L’art vidéo naît, en tant qu'expression artistique, au début des années 1960, de la rencontre de plasticiens, d'ingénieurs et de responsables de chaînes de télé qui cherchent de nouvelles possibilités d'utilisation du médium vidéo[1].

Historique

1958-1990 : prémices et premières propositions[2]


Selon Étienne Hatt, critique d'art, la naissance de l'art vidéo est difficile à établir précisément. Cette forme d'art, née au plus tôt à la fin des années 1950, n'est légitimée qu'une vingtaine d'années plus tard, d'abord par les grands musées puis par plusieurs expositions. En évoquant ce moment crucial, Anne-Marie Duguet, docteure en sociologie de l'art et enseignante-chercheuse, parle d'une "décentralisation vidéographique fulgurante[2]".

En 1958 Wolf Vostell réalise La Chambre noire (Das schwarze Zimmer)[3] collection Berlinische Galerie Berlin, une installation, assemblage de matériaux et de téléviseurs, première œuvre à employer l'image électronique en tant que média artistique et expose à la Galerie Parnass à Wuppertal en 1963. Cette même année, Wolf Vostell expose à la Smolin Gallery (en) de New York l'installation 6 TV Dé-coll/age et réalise la vidéo Sun in your head[4],[5]. L'artiste est aussi l'inventeur du "décoll/age", qui consiste à "inclure, [...] la production et l'activité d'autres personnes, en l'occurrence la vie produite et commentée à travers la télévision[2]."

Même si des tentatives sont faites dès la fin des années 1950, la naissance officielle de cet art a été fixée à mars 1963, lorsque Nam June Paik expose Exposition of Music - Electronic Television[6],[7] à la Galerie Parnass en Wuppertal, treize téléviseurs préparés pour la distorsion d’images.
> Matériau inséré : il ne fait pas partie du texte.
(** * The social-sentiment streaming subscriber

    A shallow embedding of
    [python/MessagesProxy/SubscribeSocialSentiment/client.py]: the
    straight-line script [main] that loads a certificate, opens a secured
    gRPC channel, creates the [MessagesProxyStub], issues the
    response-streaming call [SubscribeSocialSentiment] and prints two fields
    of every record it receives.

    The script has no data structure of its own: everything it does is a
    call into a collaborator (the file system, the [grpc] package, the
    generated stub, [print]) and the order of these calls.  The embedding is
    therefore a small-step machine over the control points of [main]; every
    step performs the calls of one source line against a [World] that says
    what the collaborators answer, and appends the effects to a trace.

    The machine of [main] starts where line 30 calls [main()].  The
    module-level statements around it (the path appended at line 1, the
    imports of lines 3-6, the guard of line 29) are a second, outer machine,
    [script_step], which hands over to the machine of [main]; what the
    import system reads to load a module is an answer of the
    [Interpreter].  Writing to standard output is taken to succeed. *)

From Stdlib Require Import String Ascii List ZArith Arith Bool Lia.
Import ListNotations.

Local Open Scope string_scope.
Local Open Scope list_scope.

(** ** Constants of the module (lines 8-9) *)

Definition SERVER_ADDRESS : string := "SERVER".
Definition PATH_TO_CERT_FILE : string := "./cert.pem".

(** ** Values handed around by the script *)

(** What [open(path, 'rb').read()] returns. *)
Definition bytes : Type := list Byte.byte.

(** Modelled from the spec: the source names no exception class (it has no
    [try] and no [raise]); the four kinds are the error taxonomy of the
    specification, section 7. *)
Inductive Exc : Type :=
| FileError
| CredentialFormatError
| ConnectionError
| StreamError.

(** A Python call either returns a value or raises. *)
Inductive Result (A : Type) : Type :=
| Ok (a : A)
| Raise (e : Exc).
Arguments Ok {A} a.
Arguments Raise {A} e.

(** The object [grpc.ssl_channel_credentials] returns. *)
Record ChannelCredentials : Type := { root_certificates : bytes }.

(** The object [grpc.secure_channel] returns. *)
Record Channel : Type := { target : string; credentials : ChannelCredentials }.

(** The object [types_pb2_grpc.MessagesProxyStub(channel)] returns. *)
Record Stub : Type := { channel : Channel }.

(** ** Effects

    Every interaction of the process with something outside it.  The last
    two constructors are effects a Python program can have and that [main]
    never performs; they are there so that the frame property can say so. *)
Inductive Event : Type :=
| FileRead (path : string)                          (* open(path, 'rb').read() *)
| SslChannelCredentials (pem : bytes)               (* grpc.ssl_channel_credentials *)
| SecureChannel (addr : string) (creds : ChannelCredentials) (* grpc.secure_channel *)
| StubCreate (ch : Channel)                         (* MessagesProxyStub(channel) *)
| RpcCall (method : string) (stub : Stub)           (* stub.<method>(Empty()) *)
| StreamNext (pos : nat)                            (* next() on the response stream *)
| Stdout (text : string)                            (* print *)
| Stderr (text : string)                            (* the interpreter's traceback *)
| Exit (status : Z)                                 (* the process ends *)
| FileWrite (path : string)
| EnvRead (name : string).

Definition newline : string := String (ascii_of_nat 10) EmptyString.

Definition exc_name (e : Exc) : string :=
  match e with
  | FileError => "FileError"
  | CredentialFormatError => "CredentialFormatError"
  | ConnectionError => "ConnectionError"
  | StreamError => "StreamError"
  end.

(** What the interpreter writes to standard error for an exception nobody
    caught (the frames of the real traceback are left out). *)
Definition traceback (e : Exc) : string :=
  ("Traceback (most recent call last):" ++ newline ++ exc_name e ++ newline)%string.

Fixpoint stdout_of (t : list Event) : list string :=
  match t with
  | [] => []
  | Stdout text :: t' => text :: stdout_of t'
  | _ :: t' => stdout_of t'
  end.

Fixpoint stderr_of (t : list Event) : list string :=
  match t with
  | [] => []
  | Stderr text :: t' => text :: stderr_of t'
  | _ :: t' => stderr_of t'
  end.

Definition is_file_read (e : Event) : bool :=
  match e with FileRead _ => true | _ => false end.
Definition is_secure_channel (e : Event) : bool :=
  match e with SecureChannel _ _ => true | _ => false end.
Definition is_stub_create (e : Event) : bool :=
  match e with StubCreate _ => true | _ => false end.
Definition is_rpc_call (e : Event) : bool :=
  match e with RpcCall _ _ => true | _ => false end.
Definition is_stream_next (e : Event) : bool :=
  match e with StreamNext _ => true | _ => false end.

(** How often an effect of some kind occurs in a trace. *)
Definition count (p : Event -> bool) (t : list Event) : nat :=
  length (filter p t).

(** The effects the specification allows: reading the certificate file,
    building the credentials, traffic on the channel, the two console
    streams and the end of the process. *)
Definition permitted (e : Event) : bool :=
  match e with
  | FileRead path => String.eqb path PATH_TO_CERT_FILE
  | FileWrite _ | EnvRead _ => false
  | _ => true
  end.

(** ** The process-level states of the specification (section 4.1) *)

Inductive Phase : Type :=
| Idle
| CredentialsLoaded
| ChannelOpen
| Subscribed
| Consuming
| Completed
| Failed.

Definition rank (p : Phase) : nat :=
  match p with
  | Idle => 0
  | CredentialsLoaded => 1
  | ChannelOpen => 2
  | Subscribed => 3
  | Consuming => 4
  | Completed => 5
  | Failed => 6
  end.

Definition terminal (p : Phase) : bool :=
  match p with Completed | Failed => true | _ => false end.

(** The transitions of the state machine: the five forward steps of the
    chain, the failure of a state that is not terminal, and staying where
    one is (in [ChannelOpen] while the stub is created, in [Consuming]
    between records, in a terminal state for ever). *)
Definition transition (p q : Phase) : bool :=
  match p, q with
  | Idle, CredentialsLoaded
  | CredentialsLoaded, ChannelOpen
  | ChannelOpen, Subscribed
  | Subscribed, Consuming
  | Consuming, Completed => true
  | ChannelOpen, ChannelOpen
  | Consuming, Consuming
  | Completed, Completed
  | Failed, Failed => true
  | (Idle | CredentialsLoaded | ChannelOpen | Subscribed | Consuming), Failed => true
  | _, _ => false
  end.

Section Subscriber.

(** The type of the field values of a record and Python's [str] on them
    ([print] calls it on each of its arguments). *)
Context {Value : Type} (str : Value -> string).

(** A message of the stream: the two fields the script reads and whatever
    else the schema defines. *)
Record SentimentRecord : Type := {
  id : Value;
  sentiment_avg : Value;
  other_fields : list (string * Value)
}.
En disposant un gros aimant sur une télévision, le tube cathodique réagit en créant des distorsions colorées, cette œuvre de Nam June Paik représente des images de Nixon déformées[8].
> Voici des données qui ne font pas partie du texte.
(** A keystroke on a settled page, whatever was pending: what was due by
    then has run, and the only dispatch still to come is its own. *)
Lemma keystroke_general w t s el text c :
  wired w -> one_timer w -> (now w <= t)%Z ->
  search_call s (VStr text) = Some c ->
  let w' := keystroke t s el text w in
  (wired w' /\ one_timer w' /\ pending_after (t + 299) w') /\
  (now w' = t /\ calls w' = calls (advance t w)) /\
  forall T, (t + 300 <= T)%Z ->
    calls (advance T w') = ((t + 300)%Z, c) :: calls (advance t w) /\
    timers (advance T w') = [].
Proof.
  intros Hw H1 Hnow Hc w'.
  destruct (settled_advance t w (conj Hw H1)) as [Hwa H1a].
  destruct (advance_later t w) as [Hpa Hna].
  rewrite Z.max_r in Hna by exact Hnow.
  assert (Hp : pending_after t (advance t w)).
  { intros x Hx. apply (Hpa x Hx). }
  subst w'. unfold keystroke. cbv zeta.
  remember (advance t w) as wa eqn:Ewa.
  assert (Hwz : wired (with_page (user_types el text (page wa)) wa)).
  { apply (settled_same wa); try reflexivity. now split. }
  rewrite (trigger_search _ {| type := "input"; matched := s;
                              currentTarget := el;
                              defaultPrevented := false |}
             s text c Hwz eq_refl eq_refl Hc).
  cbn [this timers now page calls next_timer assigned with_page
       container_listeners bus_listeners next_ref].
  rewrite (cleared_one_timer _ H1a), Hna.
  split; [|split].
  - split; [exact Hwa|]. split.
    + intros tm [<-|[]]. split; reflexivity.
    + intros tm [<-|[]]. cbn. lia.
  - split; reflexivity.
  - intros T HT.
    match goal with
    | |- calls (advance T ?W) = _ /\ _ =>
        match eval simpl in (timers W) with
        | [?tm] =>
            apply (advance_due_search W tm T s el text c false eq_refl)
        end
    end; simpl; try reflexivity; try assumption; try lia.
    apply elem_val_user_types.
Qed.

(** Two keystrokes more than the delay apart both get their search: the
    first is sent before the second key is struck, the second 300 after
    it. *)
Theorem spaced_keystrokes_both_dispatch w t s el text c t' s' el' text' c' T :
  wired w -> one_timer w -> pending_after t w -> (now w <= t)%Z ->
  search_call s (VStr text) = Some c ->
  search_call s' (VStr text') = Some c' ->
  (t + 300 < t')%Z -> (t' + 300 <= T)%Z ->
  let w' := keystroke t' s' el' text' (keystroke t s el text w) in
  calls (advance T w') =
    ((t' + 300)%Z, c') :: ((t + 300)%Z, c) :: calls w /\
  timers (advance T w') = [].
Proof.
  intros Hw H1 Hp Hnow Hc Hc' Ht HT w'.
  destruct (keystroke_effect w t s el text c Hw H1 Hp Hnow Hc)
    as [[Hw1 [H11 _]] [[Hn1 _] Hfire]].
  destruct (Hfire t' ltac:(lia)) as [Hcalls _].
  assert (Hn1' : (now (keystroke t s el text w) <= t')%Z)
    by (rewrite Hn1; lia).
  destruct (keystroke_general _ t' s' el' text' c' Hw1 H11 Hn1' Hc')
    as [_ [_ Hfire']].
  subst w'. rewrite <- Hcalls. apply Hfire'. exact HT.
Qed.

(** A burst of keystrokes on the search inputs, each less than 300 after
    the one before, in any mix of the three inputs: only the last one
    gets its search, 300 after it was struck. *)
Theorem burst_last_keystroke_wins ks k w t c T :
  wired w -> one_timer w -> (now w <= t)%Z -> pending_after (t + 299) w ->
  burst t (ks ++ [k]) ->
  search_call (on k) (VStr (typed k)) = Some c ->
  (at_ k + 300 <= T)%Z ->
  let w' := strikes (ks ++ [k]) w in
  calls (advance T w') = ((at_ k + 300)%Z, c) :: calls w /\
  timers (advance T w') = [].
Proof.
  revert w t. induction ks as [|k0 ks IH];
    intros w t Hw H1 Hnow Hp Hb Hc HT w'; subst w'.
  - simpl in Hb |- *. destruct Hb as [Hk _]. unfold strike.
    apply (keystroke_effect w (at_ k) (on k) (node k) (typed k) c);
      try assumption; try lia.
    intros tm Hin. apply Hp in Hin. lia.
  - simpl in Hb. destruct Hb as [Hk0 [Hs0 Hb]].
    destruct (search_call (on k0) (VStr (typed k0))) as [c0|] eqn:Hc0;
      [|contradiction].
    assert (Hp0 : pending_after (at_ k0) w).
    { intros tm Hin. apply Hp in Hin. lia. }
    destruct (keystroke_effect w (at_ k0) (on k0) (node k0) (typed k0) c0
                Hw H1 Hp0 ltac:(lia) Hc0)
      as [[Hw1 [H11 Hp1]] [[Hn1 Hc1] _]].
    change (strikes ((k0 :: ks) ++ [k]) w)
      with (strikes (ks ++ [k]) (strike w k0)).
    rewrite <- Hc1.
    apply (IH (strike w k0) (at_ k0)); try assumption.
    unfold strike. rewrite Hn1. lia.
Qed.

End Bursts.

Lemma spaced_keystrokes_both_dispatch_example :
  let w := created (env := sample_environment) sample_page in
  let w' :=
    keystroke 400 createOrderMap.cartRuleSearchInput 2 "b"
      (keystroke 0 createOrderMap.productSearch 1 "a" w) in
  calls (advance 700 w') =
    (700%Z, cartRuleManager_search (VStr "b"))
    :: (300%Z, productManager_search (VStr "a")) :: calls w /\
  timers (advance 700 w') = [].
Proof.
  intros w.
  apply (spaced_keystrokes_both_dispatch w 0 createOrderMap.productSearch
           1%nat "a" (productManager_search (VStr "a")) 400
           createOrderMap.cartRuleSearchInput 2%nat "b"
           (cartRuleManager_search (VStr "b")) 700).
  - apply created_wired.
  - apply (proj1 (created_idle _ 0)).
  - apply (proj2 (created_idle _ 0)).
  - apply Z.le_refl.
  - reflexivity.
  - reflexivity.
  - reflexivity.
  - discriminate.
Defined.

Lemma burst_last_keystroke_wins_example :
  let w := created (env := sample_environment) sample_page in
  let ks :=
    [ {| at_ := 0; on := createOrderMap.customerSearchInput;
         node := 1%nat; typed := "j" |};
      {| at_ := 120; on := createOrderMap.productSearch;
         node := 2%nat; typed := "sh" |};
      {| at_ := 400; on := createOrderMap.productSearch;
         node := 2%nat; typed := "shoe" |} ] in
  let k := {| at_ := 650; on := createOrderMap.cartRuleSearchInput;
              node := 3%nat; typed := "X10" |} in
  calls (advance 950 (strikes (ks ++ [k]) w)) =
    (950%Z, cartRuleManager_search (VStr "X10")) :: calls w /\
  timers (advance 950 (strikes (ks ++ [k]) w)) = [].
Proof.
  intros w ks k.
  apply (burst_last_keystroke_wins ks k w 0
           (cartRuleManager_search (VStr "X10")) 950).
  - apply created_wired.
  - apply (proj1 (created_idle _ 0)).
  - apply Z.le_refl.
  - apply (proj2 (created_idle _ (0 + 299))).
  - simpl. repeat split; try discriminate.
  - reflexivity.
  - discriminate.
Defined.

(** ** The call log *)

Section LogFacts.
Context {env : Environment}.

Lemma at_time_app t cs cs' :
  at_time t (cs ++ cs') = at_time t cs' ++ at_time t cs.
Proof. unfold at_time. now rewrite map_app, rev_app_distr. Qed.

Lemma logged_refl Q w : logged Q w w.
Proof. split; [reflexivity|]. exists []. split; reflexivity. Qed.

Lemma logged_trans Q w1 w2 w3 :
  logged Q w1 w2 -> logged Q w2 w3 -> logged Q w1 w3.
Proof.
  intros [N1 [cs1 [E1 Q1]]] [N2 [cs2 [E2 Q2]]]. split; [congruence|].
  exists (cs1 ++ cs2). split.
  - now rewrite E2, E1, N1, at_time_app, app_assoc.
  - rewrite forallb_app. now rewrite Q1, Q2.
Qed.

Lemma logged_weaken (Q Q' : call -> bool) w w' :
  (forall c, Q c = true -> Q' c = true) -> logged Q w w' -> logged Q' w w'.
Proof.
  intros H [N [cs [E HQ]]]. split; [exact N|]. exists cs. split; [exact E|].
  rewrite forallb_forall in *. auto.
Qed.

Lemma logs_quiet {P A} Q (m : M P A) :
  (forall p w, now (snd (m p w)) = now w) ->
  (forall p w, calls (snd (m p w)) = calls w) ->
  logs Q m.
Proof.
  intros Hn Hc p w. split; [apply Hn|]. exists []. split; [apply Hc|].
  reflexivity.
Qed.

Lemma logs_bind {P A B} Q (m : M P A) (k : A -> M P B) :
  logs Q m -> (forall a, logs Q (k a)) -> logs Q (bind m k).
Proof.
  intros Hm Hk p w. unfold bind. specialize (Hm p w).
  destruct (m p w) as [[a p'] w']. simpl in Hm.
  apply (logged_trans _ _ w'); [exact Hm|apply Hk].
Qed.

Lemma logs_if {P A} Q (b : bool) (m m' : M P A) :
  logs Q m -> logs Q m' -> logs Q (if b then m else m').
Proof. now destruct b. Qed.

Lemma logs_invoke {P} (Q : call -> bool) c :
  Q c = true -> logs (P := P) Q (invoke c).
Proof.
  intros HQ p w. split; [reflexivity|]. exists [c]. split; [reflexivity|].
  simpl. now rewrite HQ.
Qed.

Ltac hush := apply logs_quiet; intros; reflexivity.

Lemma logs_ret {P A} Q (a : A) : logs (P := P) Q (ret a).
Proof. hush. Qed.
Lemma logs_gets {P A} Q (f : world -> A) : logs (P := P) Q (gets f).
Proof. hush. Qed.
Lemma logs_prop {P A} Q (f : P -> A) : logs Q (prop f).
Proof. hush. Qed.
Lemma logs_arg {P} Q : logs (P := P) Q arg.
Proof. hush. Qed.
Lemma logs_set_arg {P} Q (p : P) : logs Q (set_arg p).
Proof. hush. Qed.
Lemma logs_set_this {P} Q name v : logs (P := P) Q (set_this name v).
Proof. hush. Qed.
Lemma logs_setTimeout {P} Q c d : logs (P := P) Q (setTimeout c d).
Proof. hush. Qed.
Lemma logs_clearTimeout {P} Q h : logs (P := P) Q (clearTimeout h).
Proof. hush. Qed.
Lemma logs_set_val {P} Q s v : logs (P := P) Q (set_val s v).
Proof. hush. Qed.
Lemma logs_removeClass {P} Q s c : logs (P := P) Q (removeClass s c).
Proof. hush. Qed.
Lemma logs_blur {P} Q s : logs (P := P) Q (blur s).
Proof. hush. Qed.

#[local] Hint Resolve logs_ret logs_gets logs_prop logs_arg logs_set_arg
  logs_set_this logs_setTimeout logs_clearTimeout logs_set_val
  logs_removeClass logs_blur logs_if : frames.

Ltac step_logs :=
  repeat (apply logs_bind; [|intros ?]);
  auto with frames;
  try (apply logs_invoke; reflexivity).

Lemma logs_run_dom_listener l : logs not_render (run_dom_listener l).
Proof.
  destruct l;
    cbv [run_dom_listener _initCustomerSearch _initCustomerSelect
         _initCartSelect _initDuplicateOrderCart _initCartRuleSearch
         _initProductSearch _initProductRemoveFromCart
         _initProductChangePrice _initProductChangeQty edit_cart
         _changeCartAddresses listed_product
         get_this target_val target_data val_of];
    step_logs.
Qed.

Lemma logs_run_closure c : logs not_render (run_closure c).
Proof. destruct c; cbv [run_closure target_val]; step_logs. Qed.

Lemma logs_run_bus_listener n (l : bus_listener n) :
  n <> eventMap.cartLoaded -> logs is_render (run_bus_listener l).
Proof.
  intros Hn. destruct l; try contradiction;
    cbv [run_bus_listener _preselectCartCurrency _preselectCartLanguage];
    step_logs.
Qed.

Lemma logs_changeCartAddresses {P} :
  logs (P := P) (fun _ => true) _changeCartAddresses.
Proof. cbv [_changeCartAddresses get_this val_of]. step_logs. Qed.

Lemma logs_on_cartLoaded :
  logs (fun _ => true) (run_bus_listener on_cartLoaded).
Proof.
  cbv [run_bus_listener _renderCartInfo
       _preselectCartCurrency _preselectCartLanguage get_this].
  step_logs. apply logs_if; [apply logs_changeCartAddresses|apply logs_ret].
Qed.

Lemma logged_trigger e w : logged not_render w (snd (trigger e w)).
Proof.
  unfold trigger. generalize (container_listeners w) as ds.
  intros ds. revert e w. induction ds as [|d ds IH]; intros e w; simpl.
  - apply logged_refl.
  - destruct (handles e d); [|apply IH].
    pose proof (logs_run_dom_listener (snd d) e w) as Hk.
    destruct (run_dom_listener (snd d) e w) as [[u e'] w']. simpl in Hk.
    apply (logged_trans _ _ w'); [exact Hk|apply IH].
Qed.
Issu de la télévision, l'art vidéo, apparu aux États-Unis et en Europe au début des années 1960, a aussitôt influencé les grands courants de l'époque, de Fluxus à la performance, de l'art conceptuel au minimalisme et à l'art sociologique.

L'image d'une vidéo, produite par la caméra, enregistrée ou non, peut être restituée sur un écran nommé « moniteur ». Les bobines ou cassettes magnétiques qui servaient à l'origine de support à l'enregistrement sont aujourd'hui presque complètement remplacées par des disques durs ou des cartes mémoire[9].

Cette nouvelle technique sera utilisée dorénavant pour enregistrer des performances et des installations. Dès 1965, Fred Forest réalise en France des œuvres vidéo sur Portapack Sony 1/2 pouce (La cabine téléphonique). En 1969, avec cette même technique, le groupe Video Out fondé par Paul et Carole Roussopoulos donne une parole aux oubliés des Médias[10].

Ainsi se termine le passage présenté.